(** * quick::hash — a shallow embedding of include/quick/hash.hpp

    The header extends [std::hash] to composite types by a family of class
    template specialisations [hash_impl<T>] and four generic helpers
    ([OrderedSequenceHash], [OrderedMapHash], [PairHash], [TupleHash]), and
    offers the variadic entry point [HashFunction].

    Template specialisation is static: which rule hashes a value is decided
    by its C++ type alone.  The embedding therefore works over a universe of
    type codes ([type]) with a decoding [value] to Rocq types; instantiating
    a template is a function on codes whose result is [None] when the
    instantiation is ill-formed (a compile-time error) and [Some hasher]
    otherwise.

    What the header only uses is supplied by the host and is kept abstract
    in two classes: the named types with their [operator==] ([Types]), and
    [boost::hash_combine], [std::hash], the [GetHash] members that types
    declare and the implicit conversions between types ([Host]). *)

From Stdlib Require Import ZArith List Bool Lia.
Import ListNotations.
Local Open Scope Z_scope.

(** ** std::size_t *)

(** [std::size_t] is an unsigned machine word; an LP64 host is assumed. *)
Definition size_t : Type := Z.
Definition size_t_bits : Z := 64.

(** [static_cast<std::size_t>(z)]: reduction modulo [2 ^ size_t_bits]. *)
Definition static_cast_size_t (z : Z) : size_t := z mod 2 ^ size_t_bits.

(** [c.size()] of a standard container whose elements, in iteration order,
    are [input]. *)
Definition size {E : Type} (input : list E) : size_t := Z.of_nat (length input).

(** ** The option monad of template instantiation *)

Definition bind {A B : Type} (m : option A) (k : A -> option B) : option B :=
  match m with
  | Some a => k a
  | None => None
  end.

Notation "x <- m ;; k" := (bind m (fun x => k))
  (at level 61, m at next level, right associativity).

Definition is_some {A : Type} (m : option A) : bool :=
  match m with
  | Some _ => true
  | None => false
  end.

(** ** The named types of the host *)

(** [name]: the types on which no structural specialisation of [hash_impl]
    matches (scalars other than [bool] and [std::size_t], [std::string],
    user classes), with their values and their [operator==].  [enum]: the enumeration types; a value of an
    enumeration is represented by its underlying integer.  Both families
    have decidable equality: the compiler can tell whether two types are the
    same. *)
Class Types : Type := {
  name : Type;
  named_val : name -> Type;
  named_eqb : forall n : name, named_val n -> named_val n -> bool;
  enum : Type;
  name_eq_dec : forall n m : name, {n = m} + {n <> m};
  enum_eq_dec : forall e f : enum, {e = f} + {e <> f}
}.

Section Universe.
Context {T : Types}.

(** ** Type codes and their values *)

#[local] Set Warnings "-register-all".
Inductive type : Type :=
| SizeT                            (* std::size_t *)
| Bool                             (* bool *)
| Named (n : name)                 (* scalar or class type *)
| Enum (e : enum)                  (* enumeration type *)
| Vector (t : type)                (* std::vector<T> *)
| List (t : type)                  (* std::list<T> *)
| Set_ (t : type)                  (* std::set<T, ...> *)
| Map (k v : type)                 (* std::map<K, V, ...> *)
| Pair (t1 t2 : type)              (* std::pair<T1, T2> *)
| Tuple (ts : list type).          (* std::tuple<Ts...> *)
#[local] Set Warnings "register-all".
Lemma columns_sized_call_Cmd W H c h out h' :
  columns_sized W H h -> call_Cmd c h = Some (out, h') -> columns_sized W H h'.
Proof.
  intros Hok Hc. destruct c; simpl in Hc; try (injection Hc as _ <-; exact Hok).
  - unfold MoveToNext in Hc.
    destruct (slice_get h (Model_lists m) (Model_focused m)) as [col|] eqn:Hcol;
      simpl in Hc; [ | discriminate ].
    destruct (list_SelectedItem col) as [t|].
    + destruct (slice_set h (Model_lists m) (Model_focused m) _) as [h1|] eqn:Hset;
        simpl in Hc; [ | discriminate ].
      destruct (slice_get h1 (Model_lists m) (Task_status (Task_Next t)));
        simpl in Hc; [ | discriminate ].
      injection Hc as _ <-.
      eapply columns_sized_set; [ exact Hok | exact Hcol | | | exact Hset ];
        apply list_RemoveItem_size.
    + simpl in Hc. injection Hc as _ <-. exact Hok.
  - unfold DeleteTask in Hc.
    destruct (slice_get h (Model_lists m) (Model_focused m)) as [col|] eqn:Hcol;
      simpl in Hc; [ | discriminate ].
    destruct (list_SelectedItem col) as [t|].
    + destruct (slice_set h (Model_lists m) (Model_focused m) _) as [h1|] eqn:Hset;
        simpl in Hc; [ | discriminate ].
      injection Hc as _ <-.
      eapply columns_sized_set; [ exact Hok | exact Hcol | | | exact Hset ];
        apply list_RemoveItem_size.
    + simpl in Hc. injection Hc as _ <-. exact Hok.
Qed.

Section Sizes.

Variable list_Update : Msg -> list_Model -> list_Model * widget_Cmd.
Variable textinput_Update : Msg -> textinput_Model -> textinput_Model * widget_Cmd.
Variable textarea_Update : Msg -> textarea_Model -> textarea_Model * widget_Cmd.

Hypothesis size_kept : keeps_size list_Update.

Lemma columns_sized_delegate W H msg m w r :
  columns_sized W H (heap w) ->
  Model_delegate list_Update msg m w = Some r ->
  columns_sized W H (heap (snd r)).
Proof.
  intros Hok Hd.
  destruct (Model_delegate_inv _ _ _ _ _ Hd) as (col & h1 & Hcol & Hset & ->).
  simpl. eapply columns_sized_set; [ exact Hok | exact Hcol | | | exact Hset ];
    apply size_kept.
Qed.

Lemma columns_sized_step W H msg p p' out :
  past_loading p ->
  columns_sized W H (heap (Program_world p)) ->
  step list_Update textinput_Update textarea_Update msg p = Some (p', out) ->
  columns_sized W H (heap (Program_world p')).
Proof.
  intros Hp Hok Hstep.
  destruct (step_inv _ _ _ _ _ _ _ Hstep) as (a & c & w & h & Hup & Hcall & ->).
  simpl. eapply columns_sized_call_Cmd; [ | exact Hcall ].
  unfold past_loading in Hp.
  destruct (Program_model p) as [m | f]; simpl in Hup.
  - destruct (Model_Update_cases _ _ _ _ _ _ _ Hup)
      as [(_ & E) | [(_ & E) | [(_ & E) | [(_ & E) | [(_ & E) | [(_ & E) |
          [(W' & H' & _ & Hl & E) | E]]]]]]].
    + injection E as _ _ ->. exact Hok.
    + injection E as _ _ ->. exact Hok.
    + injection E as _ _ ->. exact Hok.
    + change w with (snd (a, c, w)). rewrite E, Form_Update_heap. exact Hok.
    + apply (columns_sized_delegate _ _ _ _ _ _ Hok E).
    + apply (columns_sized_delegate _ _ _ _ _ _ Hok E).
    + congruence.
    + apply (columns_sized_delegate _ _ _ _ _ _ Hok E).
  - injection Hup as Hup. change w with (snd (a, c, w)). rewrite <- Hup.
    rewrite Form_Update_heap. exact Hok.
Qed.

Lemma columns_sized_run W H msgs p p' :
  past_loading p ->
  columns_sized W H (heap (Program_world p)) ->
  run list_Update textinput_Update textarea_Update msgs p = Some p' ->
  columns_sized W H (heap (Program_world p')).
Proof.
  revert p. induction msgs as [ | msg rest IH ]; intros p Hp Hok Hrun.
  - injection Hrun as <-. exact Hok.
  - simpl in Hrun.
    destruct (step list_Update textinput_Update textarea_Update msg p)
      as [[p1 out]|] eqn:E; simpl in Hrun; [ | discriminate ].
    eapply IH; [ | | exact Hrun ].
    + eapply past_loading_step; eauto.
    + eapply columns_sized_step; eauto.
Qed.
Lemma speechToText_answered
    (audioBlob : Blob) (body : JSValue) (r : Response) (w : World) :
  nextFetch w = Resolved r ->
  ok r = true ->
  jsonBody r = Some body ->
  speechToText audioBlob w
  = tryCatch (extractTranscript body)
      (fun error =>
         console "Speech to text error:" ;;
         recognizer <- gets (fun w => hasSpeechRecognition (page w)) ;;
         if recognizer then fallbackSpeechToText else throw error)
      (setTrace (trace w ++ [EFetch (sttRequest audioBlob w)]) w).
Proof.
  unfold nextFetch. intros Hf Hok Hj.
  unfold speechToText, sttRequest. run. rewrite Hf, Hok. cbn [negb].
  now rewrite Hj.
Qed.

(** C8, as the code has it: for a JSON body other than [null],
    [speechToText] returns the top-level text field when that is truthy;
    else the text field of what sits at index 0 (of a list or string, or
    under the key "0" of an object) when both are truthy; else the empty
    string.  None of these is handled as an error: the method returns
    normally, having done nothing but the request. *)
Theorem speechToText_extraction
    (audioBlob : Blob) (body : JSValue) (r : Response) (w : World) :
  nextFetch w = Resolved r ->
  ok r = true ->
  jsonBody r = Some body ->
  body <> VNull -> body <> VUndefined ->
  exists v,
    speechToText audioBlob w
    = (Normal v, setTrace (trace w ++ [EFetch (sttRequest audioBlob w)]) w)
    /\ (truthy (fieldOf "text" body) = true -> v = fieldOf "text" body)
    /\ (truthy (fieldOf "text" body) = false ->
        truthy (elem0 body) = true ->
        truthy (fieldOf "text" (elem0 body)) = true ->
        v = fieldOf "text" (elem0 body))
    /\ (truthy (fieldOf "text" body) = false ->
        truthy (elem0 body) = false
        \/ truthy (fieldOf "text" (elem0 body)) = false ->
        v = VStr "").
Proof.
  intros Hf Hok Hj Hn Hu.
  rewrite (speechToText_answered _ _ _ _ Hf Hok Hj).
  unfold tryCatch. rewrite (extractTranscript_run _ _ Hn Hu).
  eexists. split; [reflexivity|].
  destruct (truthy (fieldOf "text" body)); repeat split;
    try discriminate; intros _.
  - intros -> ->. reflexivity.
  - intros [->| ->]; [reflexivity|]. now rewrite andb_false_r.
Qed.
------------
▶ _WHAT IS NEEDED_
In the entries above, count each line containing the word "their" and reply with only the count.

▶ _FINISHED TASK_
3